(Stored data entries)
- - -

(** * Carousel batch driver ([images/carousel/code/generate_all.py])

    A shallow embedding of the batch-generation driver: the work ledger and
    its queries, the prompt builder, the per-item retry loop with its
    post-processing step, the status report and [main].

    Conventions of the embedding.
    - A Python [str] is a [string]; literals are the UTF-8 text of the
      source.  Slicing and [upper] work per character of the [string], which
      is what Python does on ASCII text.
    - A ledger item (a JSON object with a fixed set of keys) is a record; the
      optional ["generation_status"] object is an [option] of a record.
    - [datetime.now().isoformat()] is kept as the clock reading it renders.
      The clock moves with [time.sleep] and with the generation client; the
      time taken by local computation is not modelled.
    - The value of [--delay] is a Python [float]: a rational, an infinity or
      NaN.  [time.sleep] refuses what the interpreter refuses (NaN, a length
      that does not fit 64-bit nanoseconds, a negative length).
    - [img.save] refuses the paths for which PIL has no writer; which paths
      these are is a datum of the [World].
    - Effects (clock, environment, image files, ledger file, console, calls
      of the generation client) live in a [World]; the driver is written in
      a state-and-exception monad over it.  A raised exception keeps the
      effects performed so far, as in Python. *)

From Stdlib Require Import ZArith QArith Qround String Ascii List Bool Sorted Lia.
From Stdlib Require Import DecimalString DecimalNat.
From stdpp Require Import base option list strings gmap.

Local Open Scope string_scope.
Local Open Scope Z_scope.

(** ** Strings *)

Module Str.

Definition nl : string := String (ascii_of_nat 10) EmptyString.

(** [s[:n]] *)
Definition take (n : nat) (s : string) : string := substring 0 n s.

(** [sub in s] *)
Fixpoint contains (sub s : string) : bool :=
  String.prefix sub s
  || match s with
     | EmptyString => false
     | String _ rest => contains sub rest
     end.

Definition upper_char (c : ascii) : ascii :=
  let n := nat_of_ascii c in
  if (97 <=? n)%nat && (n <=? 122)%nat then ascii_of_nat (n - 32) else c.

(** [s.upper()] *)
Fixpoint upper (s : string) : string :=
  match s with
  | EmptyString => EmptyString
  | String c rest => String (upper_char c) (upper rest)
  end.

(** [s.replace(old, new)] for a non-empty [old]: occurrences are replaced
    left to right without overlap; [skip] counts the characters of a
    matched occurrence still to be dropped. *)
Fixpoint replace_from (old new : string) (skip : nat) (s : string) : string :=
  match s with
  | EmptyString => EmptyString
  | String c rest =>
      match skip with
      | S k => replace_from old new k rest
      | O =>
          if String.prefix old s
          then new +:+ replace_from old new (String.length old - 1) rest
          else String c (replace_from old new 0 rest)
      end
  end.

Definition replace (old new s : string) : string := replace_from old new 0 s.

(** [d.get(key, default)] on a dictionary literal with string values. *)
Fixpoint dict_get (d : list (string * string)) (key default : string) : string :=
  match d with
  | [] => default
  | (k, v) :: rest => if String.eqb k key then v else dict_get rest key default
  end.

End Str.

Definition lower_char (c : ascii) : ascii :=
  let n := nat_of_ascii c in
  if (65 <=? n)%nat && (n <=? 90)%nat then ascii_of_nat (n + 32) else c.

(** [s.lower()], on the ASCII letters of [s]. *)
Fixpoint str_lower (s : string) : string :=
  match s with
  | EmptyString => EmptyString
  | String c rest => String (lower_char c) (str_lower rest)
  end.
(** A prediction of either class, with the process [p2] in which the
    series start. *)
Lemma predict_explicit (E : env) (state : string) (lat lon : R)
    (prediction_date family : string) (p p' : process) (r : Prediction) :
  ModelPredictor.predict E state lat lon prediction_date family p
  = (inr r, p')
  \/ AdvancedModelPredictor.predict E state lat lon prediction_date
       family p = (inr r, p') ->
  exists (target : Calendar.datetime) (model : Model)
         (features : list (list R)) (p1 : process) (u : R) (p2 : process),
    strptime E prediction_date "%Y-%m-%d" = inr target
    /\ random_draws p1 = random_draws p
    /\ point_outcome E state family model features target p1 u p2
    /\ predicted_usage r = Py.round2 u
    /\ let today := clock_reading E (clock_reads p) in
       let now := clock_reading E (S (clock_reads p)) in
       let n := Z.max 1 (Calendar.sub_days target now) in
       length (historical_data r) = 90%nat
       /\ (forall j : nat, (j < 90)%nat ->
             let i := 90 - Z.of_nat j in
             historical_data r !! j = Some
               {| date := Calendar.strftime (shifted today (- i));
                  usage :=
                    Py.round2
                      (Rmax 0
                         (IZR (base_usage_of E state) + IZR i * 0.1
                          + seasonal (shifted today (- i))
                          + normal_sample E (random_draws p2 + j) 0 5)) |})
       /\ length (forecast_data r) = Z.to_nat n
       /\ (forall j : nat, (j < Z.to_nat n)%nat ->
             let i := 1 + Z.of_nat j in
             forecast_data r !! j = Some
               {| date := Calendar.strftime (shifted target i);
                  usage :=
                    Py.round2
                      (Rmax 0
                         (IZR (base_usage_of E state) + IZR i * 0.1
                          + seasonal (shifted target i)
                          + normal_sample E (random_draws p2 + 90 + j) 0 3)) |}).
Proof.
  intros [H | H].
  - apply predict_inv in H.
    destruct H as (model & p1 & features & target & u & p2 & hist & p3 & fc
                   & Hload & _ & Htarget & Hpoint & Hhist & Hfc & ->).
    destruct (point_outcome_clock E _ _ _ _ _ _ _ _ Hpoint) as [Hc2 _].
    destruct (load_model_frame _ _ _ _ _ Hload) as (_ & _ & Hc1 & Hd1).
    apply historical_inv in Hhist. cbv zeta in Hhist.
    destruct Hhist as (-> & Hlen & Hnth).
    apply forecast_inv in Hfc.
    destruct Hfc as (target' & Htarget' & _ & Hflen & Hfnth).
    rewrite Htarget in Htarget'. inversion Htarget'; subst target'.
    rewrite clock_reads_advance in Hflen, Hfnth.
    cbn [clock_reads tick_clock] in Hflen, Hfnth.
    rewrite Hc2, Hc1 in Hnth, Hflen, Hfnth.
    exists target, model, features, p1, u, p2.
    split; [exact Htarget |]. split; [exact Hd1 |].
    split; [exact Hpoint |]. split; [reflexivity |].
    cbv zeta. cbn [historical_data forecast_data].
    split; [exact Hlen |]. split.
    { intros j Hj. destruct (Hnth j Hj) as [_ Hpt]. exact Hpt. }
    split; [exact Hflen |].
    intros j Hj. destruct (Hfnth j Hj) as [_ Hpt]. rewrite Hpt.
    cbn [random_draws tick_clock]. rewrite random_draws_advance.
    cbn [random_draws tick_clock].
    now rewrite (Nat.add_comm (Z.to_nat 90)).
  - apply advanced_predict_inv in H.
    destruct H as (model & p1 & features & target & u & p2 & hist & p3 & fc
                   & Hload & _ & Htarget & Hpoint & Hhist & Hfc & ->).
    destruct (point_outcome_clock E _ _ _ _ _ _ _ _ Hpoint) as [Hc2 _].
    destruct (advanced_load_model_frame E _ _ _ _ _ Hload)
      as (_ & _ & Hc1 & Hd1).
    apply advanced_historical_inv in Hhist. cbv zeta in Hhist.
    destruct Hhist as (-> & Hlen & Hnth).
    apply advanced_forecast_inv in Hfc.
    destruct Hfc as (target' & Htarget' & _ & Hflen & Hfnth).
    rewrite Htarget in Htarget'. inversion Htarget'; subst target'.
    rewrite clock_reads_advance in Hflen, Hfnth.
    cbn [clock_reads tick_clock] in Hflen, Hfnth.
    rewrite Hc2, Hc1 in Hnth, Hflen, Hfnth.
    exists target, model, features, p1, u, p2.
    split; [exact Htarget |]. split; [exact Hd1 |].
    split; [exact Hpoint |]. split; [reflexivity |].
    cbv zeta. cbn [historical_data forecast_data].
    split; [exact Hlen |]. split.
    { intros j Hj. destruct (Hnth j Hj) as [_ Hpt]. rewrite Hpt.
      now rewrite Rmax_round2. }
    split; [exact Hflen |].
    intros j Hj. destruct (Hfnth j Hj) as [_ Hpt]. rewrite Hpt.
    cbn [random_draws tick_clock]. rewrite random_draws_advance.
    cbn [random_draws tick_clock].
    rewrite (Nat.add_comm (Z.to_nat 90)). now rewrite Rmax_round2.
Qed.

- - -

◆ INSTRUCTIONS FOR THE TASK: Although the records may continue, retype only the lines from the first one through the one containing "of a record.", exactly as they appear.

◆ THE ANSWER:
(** * Carousel batch driver ([images/carousel/code/generate_all.py])

    A shallow embedding of the batch-generation driver: the work ledger and
    its queries, the prompt builder, the per-item retry loop with its
    post-processing step, the status report and [main].

    Conventions of the embedding.
    - A Python [str] is a [string]; literals are the UTF-8 text of the
      source.  Slicing and [upper] work per character of the [string], which
      is what Python does on ASCII text.
    - A ledger item (a JSON object with a fixed set of keys) is a record; the
      optional ["generation_status"] object is an [option] of a record.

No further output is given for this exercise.